◆ Stored data entries ◆
- - - -

(* ===== verification/DeleteTheorems.v ===== *)
(** * Deleting a file

    [sfs_unlink] of the last link of a file gives its inode and its direct
    blocks back. *)

From S2P Require Export CreateTheorems.

Section delete.
  Context `{EV : Env, RI : !ReliableIO, EO : !EnvOk, RM : !ReliableMalloc}.

Lemma direct_owned a inode b : b ∈ direct_blocks inode → b ∈ owned a inode.
Proof.
  intros (Hnz & i & Hi & E)%elem_of_direct_upto. apply elem_of_owned. split; [done|]. right.
  exists i. split; [unfold file_blocks; change SFS_NIND_BLOCKS with 64; lia|].
  by rewrite file_ptr_direct by lia.
Qed.

(** Deallocating one file leaves another alone. *)
Lemma deallocated_other fs inode F fs' inode' other :
  fs_ok fs' → deallocated (abs fs) inode F (abs fs') inode' →
  i_inumber inode' = i_inumber inode → beside fs inode F other →
  file_state fs' other (direct_blocks inode ++ F) ∧
  sb_inode_table_blocks (superblock fs') = sb_inode_table_blocks (superblock fs) ∧
  ∀ j, 0 ≤ j < file_blocks → file_block (abs fs') other j = file_block (abs fs) other j.
Proof.
  intros Hok' [_ Hfree Hfr] Hn' [Ho Hne Hdis].
  destruct (frame_geometry _ _ _ Hfr) as (Ht & Hbl & _). simpl in Ht, Hbl.
  destruct (file_state_frame fs other F fs' (direct_blocks inode ++ F) Ho Hok' Hfree Ht Hbl) as (Ho' & _ & Hb).
  - intros b Hob Hd HbF. assert (b ∉ (direct_blocks inode ++ F)) as Hn.
    { rewrite elem_of_app. intros [Hin|Hin]; [|done]. exact (Hdis b Hob (direct_owned _ _ _ Hin)). }
    split; [exact Hn|]. by apply (proj2 (proj2 Hfr)).
  - rewrite (proj1 (proj2 Hfr)) by exact (f_valid _ _ _ Ho). simpl.
    rewrite Hn', (proj2 (Z.eqb_neq _ _) Hne). exact (f_stored _ _ _ Ho).
  - split_and!; [exact Ho'|exact Ht|exact Hb].
Qed.

(** [sfs_dir_iter_unlink] of the last link of a file. *)
Lemma iter_unlink_last_spec fs dir F n j it L last :
  dir_state fs dir F n → 0 ≤ j < n → j < SFS_NDIR_BLOCKS ∨ bp dir SFS_IND_BLOCK ≠ 0 →
  let e := dir_entry_at (abs fs) dir j in
  let file := a_inode (abs fs) (d_inumber e) in
  live (abs fs) dir j → i_inumber file = d_inumber e → beside fs dir F file → i_links file = 1 →
  free_inodes (abs fs) L last → i_inumber file ∉ L → i_inumber dir ∉ L →
  it_iblock it = j → it_cached_block it = file_block (abs fs) dir j →
  wp (sfs_dir_iter_unlink it dir 0) fs (λ '(r, dir') fs', r = 0 ∧
    dir_state fs' dir' (direct_blocks file ++ F) n ∧ i_inumber dir' = i_inumber dir ∧ i_mode dir' = i_mode dir ∧
    dir_entry_at (abs fs') dir' j = DirEntry 0 (d_name e) ∧
    (∀ i, 0 ≤ i < n → i ≠ j → dir_entry_at (abs fs') dir' i = dir_entry_at (abs fs) dir i) ∧
    free_inodes (abs fs') (i_inumber file :: L) last).
Proof.
  intros Hd Hj Hcase e file Hl Hnum Hbe Hlk HL HnL HdL Hib Hblk.
  pose proof (ds_file _ _ _ _ Hd) as Hf. pose proof (ds_blocks _ _ _ _ Hd) as Hn.
  pose proof (be_state _ _ _ _ Hbe) as Hfile. pose proof (f_valid _ _ _ Hfile) as Hv.
  unfold sfs_dir_iter_unlink. rewrite Hblk, Hib. change (Z.to_nat 0) with 0%nat.
  fold (dir_entry_at (abs fs) dir j). fold e. rewrite <-Hnum.
  wp_apply read_inode_spec; [apply (f_ok _ _ _ Hf)|exact Hv|]. intros ? fs1 (-> & Hok1 & Habs1).
  change (view fs (i_inumber file)) with (a_inode (abs fs) (i_inumber file)). rewrite (f_stored _ _ _ Hfile). cbv zeta.
  wp_apply time_spec; [exact Hok1|]. intros t fs2 (Ht & Hok2 & Habs2).
  change (set_change_time t (set_links _ _)) with (relinked (-1) t file).
  assert (i_links (relinked (-1) t file) = 0) as Hlk0 by (simpl; by rewrite Hlk). rewrite Hlk0, Z.eqb_refl.
  assert (abs fs2 ≡ abs fs) as Ha2 by (rewrite Habs2; exact Habs1).
  pose proof (same_file_equiv fs dir F fs2 Hf Hok2 Ha2) as [Hf2 Hk2 Hb2 _ _].
  destruct (ke_others _ _ _ _ _ _ Hk2 file Hbe) as [Hbe2 _].
  pose proof (be_state _ _ _ _ Hbe2) as Hfile2.
  apply wp_bind. wp_apply (inode_deallocate_spec fs2 (relinked (-1) t file) F);
    [exact Hok2|exact (f_free _ _ _ Hf2)| | |exact (f_valid _ _ _ Hfile2)|].
  { destruct (f_wf _ _ _ Hfile2). by split. }
  { apply inode_ok_relinked; [exact (f_inode _ _ _ Hfile)|exact Ht]. }
  intros [r inode'] fs3 (-> & Hok3 & Hde). wp_pure. cbn [Z.eqb negb].
  pose proof Hde as [Hi' Hfree3 Hfr3].
  destruct (beside_sym _ _ _ _ Hf2 Hbe2) as [Hs2 Hne2 Hdis2].
  destruct (deallocated_other fs2 (relinked (-1) t file) F fs3 inode' dir Hok3 Hde ltac:(by rewrite Hi')
    (Beside fs2 (relinked (-1) t file) F dir Hs2 Hne2 Hdis2)) as (Hf3 & Ht3 & Hb3).
  pose proof (dir_state_kept fs2 fs3 dir dir F _ n (dir_state_update fs fs2 dir dir F n Hd Hf2 (proj1 Ha2) eq_refl Hb2)
    Hf3 Ht3 eq_refl Hb3) as Hd3.
  assert (∀ i, 0 ≤ i < n → dir_entry_at (abs fs3) dir i = dir_entry_at (abs fs) dir i) as He3.
  { intros i Hi. unfold dir_entry_at. by rewrite Hb3, Hb2 by lia. }
  assert (free_inodes (abs fs3) (i_inumber file :: L) last) as HL3.
  { apply (free_inodes_frame _ _ _ _ _ Hfr3). subst inode'.
    apply (free_inodes_cons _ (set_size_ (sb_free_inode_head (superblock fs2)) (relinked (-1) t file)));
      [|exact (f_valid _ _ _ Hfile2)|exact HnL|done].
    eapply free_inodes_equiv; [symmetry; exact Ha2|exact HL]. }
  assert (live (abs fs3) dir j) as Hl3 by (unfold live; by rewrite He3).
  pose proof (clear_entry_spec fs3 dir _ n j Hd3 Hj Hcase Hl3) as Hclear. cbv zeta in Hclear.
  rewrite (He3 j Hj), (Hb3 j ltac:(lia)), (Hb2 j ltac:(lia)) in Hclear. eapply wp_mono; [exact Hclear|].
  intros [r dir4] fs4 (-> & Hd4 & Hn4 & Hm4 & Hj4 & Ho4 & Hsb4 & Hin4). split; [done|].
  split; [exact Hd4|]. split; [exact Hn4|]. split; [exact Hm4|]. split; [exact Hj4|].
  split; [intros i Hi Hij; by rewrite Ho4, He3|].
  apply (free_inodes_ext (abs fs3)); [exact (f_equal sb_free_inode_head Hsb4)| | |exact HL3].
  - intros m. exact (valid_inumber_same _ _ m Hsb4).
  - intros m Hm Hvm. apply Hin4; [exact Hvm|]. intros ->.
    apply elem_of_cons in Hm as [E|Hm]; [|exact (HdL Hm)]. by apply (be_number _ _ _ _ Hbe).
Qed.

(** C17: [sfs_unlink] of the last name of a file that is not open deletes the
    file.  It returns 0 with the mutex free; the entry is unused and the others
    are as they were; the inode is the first of the free inodes, and the free
    blocks are those of before and the direct blocks of the file. *)
Theorem unlink_deletes_file name s fs root F n j file L last :
  rooted s fs root F n → good_name name → entry_of fs root n name j (i_inumber file) →
  beside fs root F file → i_links file = 1 →
  free_inodes (abs fs) L last → i_inumber file ∉ L → 1 ∉ L →
  j < SFS_NDIR_BLOCKS ∨ bp root SFS_IND_BLOCK ≠ 0 →
  ∃ fs' root', sfs_unlink (slash :: name) s = Done 0 (set_fs (inr fs') s) ∧
    rooted (set_fs (inr fs') s) fs' root' (direct_blocks file ++ F) n ∧
    ¬ live (abs fs') root' j ∧
    (∀ i, 0 ≤ i < n → i ≠ j → dir_entry_at (abs fs') root' i = dir_entry_at (abs fs) root i) ∧
    free_inodes (abs fs') (i_inumber file :: L) last.
Proof.
  intros Hr Hname He Hbe Hlk HL HnL H1L Hcase.
  destruct (unlink_found name s fs root F n j _ Hr Hname He) as (root3 & fs3 & Hse & Hrun).
  pose proof (ro_number _ _ _ _ _ Hr) as Hroot. pose proof (ro_dir _ _ _ _ _ Hr) as Hd.
  pose proof (se_dir _ _ _ _ _ _ _ _ Hse) as Hd3. pose proof (ds_blocks _ _ _ _ Hd3) as Hn.
  destruct (se_root _ _ _ _ _ _ _ _ Hse) as [t0 Hroot3].
  assert (i_inumber root3 = 1) as Hn3 by (rewrite Hroot3; exact Hroot).
  pose proof (eo_pos _ _ _ _ _ _ He) as Hj.
  pose proof (searched_entry _ _ _ _ _ _ _ _ j Hse ltac:(lia)) as He3.
  destruct (ke_others _ _ _ _ _ _ (searched_others _ _ _ _ _ _ _ _ Hd Hse) file Hbe) as [Hbe3 _].
  pose proof (f_stored _ _ _ (be_state _ _ _ _ Hbe3)) as Hst3.
  assert (free_inodes (abs fs3) L last) as HL3.
  { destruct (se_abs _ _ _ _ _ _ _ _ Hse) as (Hs3 & _).
    apply (free_inodes_ext (abs fs)); [by rewrite Hs3|by rewrite Hs3| |exact HL].
    intros k Hk Hv. apply (searched_inode _ _ _ _ _ _ _ _ k Hse); [|exact Hv].
    rewrite Hroot. by intros ->. }
  assert (d_inumber (dir_entry_at (abs fs3) root3 j) = i_inumber file) as Hej
    by (rewrite He3; exact (eo_number _ _ _ _ _ _ He)).
  pose proof (iter_unlink_last_spec fs3 root3 F n j (DirIterator j 1 (file_block (abs fs) root j)) L last
    Hd3 Hj ltac:(by rewrite Hroot3)) as Hspec. cbv zeta in Hspec. rewrite Hej, Hst3 in Hspec.
  destruct (proj1 (wp_iff _ _ _) (Hspec
    ltac:(unfold live; rewrite Hej, <-(eo_number _ _ _ _ _ _ He); exact (eo_live _ _ _ _ _ _ He))
    eq_refl Hbe3 Hlk HL3 HnL ltac:(by rewrite Hn3) eq_refl
    ltac:(symmetry; apply (se_block _ _ _ _ _ _ _ _ Hse); lia)))
    as ([r root4] & fs4 & E4 & -> & Hd4 & Hn4 & Hm4 & Hj4 & Ho4 & HL4).
  exists fs4, root4. split; [exact (Hrun _ _ E4)|]. split; [|split; [|split; [|exact HL4]]].
  - split; [apply (ro_mu _ _ _ _ _ Hr)|done|exact Hd4|congruence|].
    rewrite Hm4, Hroot3. apply (ro_mode _ _ _ _ _ Hr).
  - unfold live. rewrite Hj4. simpl. lia.
  - intros i Hi Hij. rewrite Ho4 by done. apply (searched_entry _ _ _ _ _ _ _ _ i Hse). lia.
Qed.

End delete.

(** ** On the small file system, with the file "a" closed *)
Definition closed_file : sfs_fs_inode := set_links 1 demo_file.
Definition closed_fs : filesystem :=
  Filesystem demo_disk demo_sb (InodeCache true 1 (set_at inode_c 1 closed_file demo_table)).
Definition closed_state : sfs_state := SfsState false (inr closed_fs) (Some new_pool) false.

Lemma closed_fs_ok : fs_ok closed_fs.
Proof. destruct demo_fs_ok. split; simpl in *; try done; by vm_compute. Qed.

Lemma closed_is_free : is_free (abs closed_fs) demo_free.
Proof.
  split_and!.
  - apply (bool_decide_unpack _). by vm_compute.
  - repeat constructor.
  - exists [3]. split; [split_and!; [done|done|by vm_compute]|]. vm_compute. reflexivity.
Qed.

Lemma closed_live : dir_entry_at (abs closed_fs) demo_root 0 = DirEntry 2 (strncpy_name name_a).
Proof. by vm_compute. Qed.

Lemma closed_file_state : file_state closed_fs closed_file demo_free.
Proof.
  split; [exact closed_fs_ok|exact closed_is_free|apply file_wf_b_sound; by vm_compute|by vm_compute..].
Qed.

Lemma closed_rooted : rooted closed_state closed_fs demo_root demo_free 1.
Proof.
  split; [done|done| |done|by vm_compute].
  split; [|by vm_compute|done|].
  - split; [exact closed_fs_ok|exact closed_is_free|apply file_wf_b_sound; by vm_compute|by vm_compute..].
  - intros i Hi _. replace i with 0 by lia. rewrite closed_live. by vm_compute.
Qed.

Lemma closed_beside : beside closed_fs demo_root demo_free closed_file.
Proof.
  split; [exact closed_file_state|done|]. intros b Hb Hb'.
  assert (owned (abs closed_fs) closed_file = [8; 7; 9]) as E by (by vm_compute).
  assert (owned (abs closed_fs) demo_root = [6]) as E' by (by vm_compute).
  rewrite E in Hb. rewrite E', list_elem_of_singleton in Hb'. subst b.
  revert Hb. apply (bool_decide_unpack (6 ∉ [8; 7; 9])). by vm_compute.
Qed.

Lemma unlink_deletes_file_witness :
  ∃ fs' root', sfs_unlink (H := demo_env) (slash :: name_a) closed_state = Done 0 (set_fs (inr fs') closed_state) ∧
    rooted (set_fs (inr fs') closed_state) fs' root' [7; 3; 4; 5] 1 ∧ ¬ live (abs fs') root' 0 ∧
    (∀ i, 0 ≤ i < 1 → i ≠ 0 → dir_entry_at (abs fs') root' i = dir_entry_at (abs closed_fs) demo_root i) ∧
    free_inodes (abs fs') [2; 3] 4.
Proof.
  apply (unlink_deletes_file (EV := demo_env) name_a closed_state closed_fs demo_root demo_free 1 0 closed_file
    [3] 4 closed_rooted good_name_a).
  - split; [lia| | |lia|by rewrite closed_live].
    + unfold live. by rewrite closed_live.
    + rewrite closed_live. by vm_compute.
  - exact closed_beside.
  - done.
  - split; [apply NoDup_singleton|]. by vm_compute.
  - apply (bool_decide_unpack _). by vm_compute.
  - apply (bool_decide_unpack _). by vm_compute.
  - by left.
Defined.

- - - -

◆ Your task ◆
Would you print exactly, and only, the lines of the data above from the line with "apply elem_of_cons in" through the line with "and the others", inclusive?

◆ Output ◆
    apply elem_of_cons in Hm as [E|Hm]; [|exact (HdL Hm)]. by apply (be_number _ _ _ _ Hbe).
Qed.

(** C17: [sfs_unlink] of the last name of a file that is not open deletes the
    file.  It returns 0 with the mutex free; the entry is unused and the others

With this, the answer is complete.